--- START ---

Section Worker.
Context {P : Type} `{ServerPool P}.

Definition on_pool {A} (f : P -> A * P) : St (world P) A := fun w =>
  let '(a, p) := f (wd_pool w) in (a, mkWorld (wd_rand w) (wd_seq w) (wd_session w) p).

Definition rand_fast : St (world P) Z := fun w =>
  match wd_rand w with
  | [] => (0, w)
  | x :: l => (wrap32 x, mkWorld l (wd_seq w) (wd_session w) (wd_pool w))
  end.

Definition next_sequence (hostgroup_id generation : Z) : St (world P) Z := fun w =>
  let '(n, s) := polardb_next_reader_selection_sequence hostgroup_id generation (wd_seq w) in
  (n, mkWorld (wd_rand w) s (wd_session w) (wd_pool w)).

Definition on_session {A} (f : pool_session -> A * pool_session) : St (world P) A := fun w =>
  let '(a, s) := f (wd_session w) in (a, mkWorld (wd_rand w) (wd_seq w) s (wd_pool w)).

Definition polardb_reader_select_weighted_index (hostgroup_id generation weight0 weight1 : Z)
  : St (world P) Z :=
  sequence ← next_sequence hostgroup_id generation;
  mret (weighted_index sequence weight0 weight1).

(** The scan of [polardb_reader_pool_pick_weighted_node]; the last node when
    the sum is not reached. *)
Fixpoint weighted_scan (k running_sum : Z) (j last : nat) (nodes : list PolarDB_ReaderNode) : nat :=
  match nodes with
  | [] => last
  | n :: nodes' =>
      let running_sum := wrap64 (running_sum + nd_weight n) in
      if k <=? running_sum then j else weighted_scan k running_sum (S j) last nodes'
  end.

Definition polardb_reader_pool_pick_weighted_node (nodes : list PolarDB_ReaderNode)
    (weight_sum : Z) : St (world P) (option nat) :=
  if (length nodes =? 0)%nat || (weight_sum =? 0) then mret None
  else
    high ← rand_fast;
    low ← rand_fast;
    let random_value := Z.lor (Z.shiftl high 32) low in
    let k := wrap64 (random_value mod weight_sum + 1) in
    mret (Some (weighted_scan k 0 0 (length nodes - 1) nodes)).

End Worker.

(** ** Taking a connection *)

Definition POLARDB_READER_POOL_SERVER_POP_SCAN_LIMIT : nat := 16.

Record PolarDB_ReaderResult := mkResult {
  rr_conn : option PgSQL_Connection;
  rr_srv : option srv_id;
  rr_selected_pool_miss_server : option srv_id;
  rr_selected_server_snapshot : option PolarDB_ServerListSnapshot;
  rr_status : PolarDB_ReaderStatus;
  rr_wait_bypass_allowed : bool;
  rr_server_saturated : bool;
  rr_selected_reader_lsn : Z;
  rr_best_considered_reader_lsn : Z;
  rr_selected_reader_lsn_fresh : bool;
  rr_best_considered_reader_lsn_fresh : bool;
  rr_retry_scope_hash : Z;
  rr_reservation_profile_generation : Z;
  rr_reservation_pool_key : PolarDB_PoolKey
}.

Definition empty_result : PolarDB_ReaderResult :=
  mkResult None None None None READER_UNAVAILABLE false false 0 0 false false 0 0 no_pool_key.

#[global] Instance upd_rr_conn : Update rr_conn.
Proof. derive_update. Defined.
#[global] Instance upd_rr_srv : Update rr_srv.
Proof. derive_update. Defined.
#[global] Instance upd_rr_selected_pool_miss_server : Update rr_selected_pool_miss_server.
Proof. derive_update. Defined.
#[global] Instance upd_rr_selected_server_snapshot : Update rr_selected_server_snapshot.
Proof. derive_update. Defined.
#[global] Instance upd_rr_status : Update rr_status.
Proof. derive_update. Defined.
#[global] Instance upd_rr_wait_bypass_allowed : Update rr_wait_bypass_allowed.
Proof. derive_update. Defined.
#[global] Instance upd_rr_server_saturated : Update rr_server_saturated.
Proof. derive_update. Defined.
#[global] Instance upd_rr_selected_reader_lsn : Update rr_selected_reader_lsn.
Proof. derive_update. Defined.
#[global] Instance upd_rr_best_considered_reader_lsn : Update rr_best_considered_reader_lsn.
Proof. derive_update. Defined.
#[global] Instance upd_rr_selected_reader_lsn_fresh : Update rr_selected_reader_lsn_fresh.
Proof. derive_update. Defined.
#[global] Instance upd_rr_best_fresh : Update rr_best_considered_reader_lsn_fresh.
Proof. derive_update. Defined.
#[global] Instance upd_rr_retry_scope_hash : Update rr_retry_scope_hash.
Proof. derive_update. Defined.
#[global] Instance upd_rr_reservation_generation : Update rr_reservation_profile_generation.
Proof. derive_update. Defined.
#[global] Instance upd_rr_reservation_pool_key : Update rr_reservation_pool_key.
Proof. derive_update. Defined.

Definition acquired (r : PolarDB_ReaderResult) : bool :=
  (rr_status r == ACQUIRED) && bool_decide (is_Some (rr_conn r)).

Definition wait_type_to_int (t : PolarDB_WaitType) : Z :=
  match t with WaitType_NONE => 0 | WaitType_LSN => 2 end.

--- END ---

The full set of lines above should be retyped without a single change.

Section Worker.
Context {P : Type} `{ServerPool P}.

Definition on_pool {A} (f : P -> A * P) : St (world P) A := fun w =>
  let '(a, p) := f (wd_pool w) in (a, mkWorld (wd_rand w) (wd_seq w) (wd_session w) p).

Definition rand_fast : St (world P) Z := fun w =>
  match wd_rand w with
  | [] => (0, w)
  | x :: l => (wrap32 x, mkWorld l (wd_seq w) (wd_session w) (wd_pool w))
  end.

Definition next_sequence (hostgroup_id generation : Z) : St (world P) Z := fun w =>
  let '(n, s) := polardb_next_reader_selection_sequence hostgroup_id generation (wd_seq w) in
  (n, mkWorld (wd_rand w) s (wd_session w) (wd_pool w)).

Definition on_session {A} (f : pool_session -> A * pool_session) : St (world P) A := fun w =>
  let '(a, s) := f (wd_session w) in (a, mkWorld (wd_rand w) (wd_seq w) s (wd_pool w)).

Definition polardb_reader_select_weighted_index (hostgroup_id generation weight0 weight1 : Z)
  : St (world P) Z :=
  sequence ← next_sequence hostgroup_id generation;
  mret (weighted_index sequence weight0 weight1).

(** The scan of [polardb_reader_pool_pick_weighted_node]; the last node when
    the sum is not reached. *)
Fixpoint weighted_scan (k running_sum : Z) (j last : nat) (nodes : list PolarDB_ReaderNode) : nat :=
  match nodes with
  | [] => last
  | n :: nodes' =>
      let running_sum := wrap64 (running_sum + nd_weight n) in
      if k <=? running_sum then j else weighted_scan k running_sum (S j) last nodes'
  end.

Definition polardb_reader_pool_pick_weighted_node (nodes : list PolarDB_ReaderNode)
    (weight_sum : Z) : St (world P) (option nat) :=
  if (length nodes =? 0)%nat || (weight_sum =? 0) then mret None
  else
    high ← rand_fast;
    low ← rand_fast;
    let random_value := Z.lor (Z.shiftl high 32) low in
    let k := wrap64 (random_value mod weight_sum + 1) in
    mret (Some (weighted_scan k 0 0 (length nodes - 1) nodes)).

End Worker.

(** ** Taking a connection *)

Definition POLARDB_READER_POOL_SERVER_POP_SCAN_LIMIT : nat := 16.

Record PolarDB_ReaderResult := mkResult {
  rr_conn : option PgSQL_Connection;
  rr_srv : option srv_id;
  rr_selected_pool_miss_server : option srv_id;
  rr_selected_server_snapshot : option PolarDB_ServerListSnapshot;
  rr_status : PolarDB_ReaderStatus;
  rr_wait_bypass_allowed : bool;
  rr_server_saturated : bool;
  rr_selected_reader_lsn : Z;
  rr_best_considered_reader_lsn : Z;
  rr_selected_reader_lsn_fresh : bool;
  rr_best_considered_reader_lsn_fresh : bool;
  rr_retry_scope_hash : Z;
  rr_reservation_profile_generation : Z;
  rr_reservation_pool_key : PolarDB_PoolKey
}.

Definition empty_result : PolarDB_ReaderResult :=
  mkResult None None None None READER_UNAVAILABLE false false 0 0 false false 0 0 no_pool_key.

#[global] Instance upd_rr_conn : Update rr_conn.
Proof. derive_update. Defined.
#[global] Instance upd_rr_srv : Update rr_srv.
Proof. derive_update. Defined.
#[global] Instance upd_rr_selected_pool_miss_server : Update rr_selected_pool_miss_server.
Proof. derive_update. Defined.
#[global] Instance upd_rr_selected_server_snapshot : Update rr_selected_server_snapshot.
Proof. derive_update. Defined.
#[global] Instance upd_rr_status : Update rr_status.
Proof. derive_update. Defined.
#[global] Instance upd_rr_wait_bypass_allowed : Update rr_wait_bypass_allowed.
Proof. derive_update. Defined.
#[global] Instance upd_rr_server_saturated : Update rr_server_saturated.
Proof. derive_update. Defined.
#[global] Instance upd_rr_selected_reader_lsn : Update rr_selected_reader_lsn.
Proof. derive_update. Defined.
#[global] Instance upd_rr_best_considered_reader_lsn : Update rr_best_considered_reader_lsn.
Proof. derive_update. Defined.
#[global] Instance upd_rr_selected_reader_lsn_fresh : Update rr_selected_reader_lsn_fresh.
Proof. derive_update. Defined.
#[global] Instance upd_rr_best_fresh : Update rr_best_considered_reader_lsn_fresh.
Proof. derive_update. Defined.
#[global] Instance upd_rr_retry_scope_hash : Update rr_retry_scope_hash.
Proof. derive_update. Defined.
#[global] Instance upd_rr_reservation_generation : Update rr_reservation_profile_generation.
Proof. derive_update. Defined.
#[global] Instance upd_rr_reservation_pool_key : Update rr_reservation_pool_key.
Proof. derive_update. Defined.

Definition acquired (r : PolarDB_ReaderResult) : bool :=
  (rr_status r == ACQUIRED) && bool_decide (is_Some (rr_conn r)).

Definition wait_type_to_int (t : PolarDB_WaitType) : Z :=
  match t with WaitType_NONE => 0 | WaitType_LSN => 2 end.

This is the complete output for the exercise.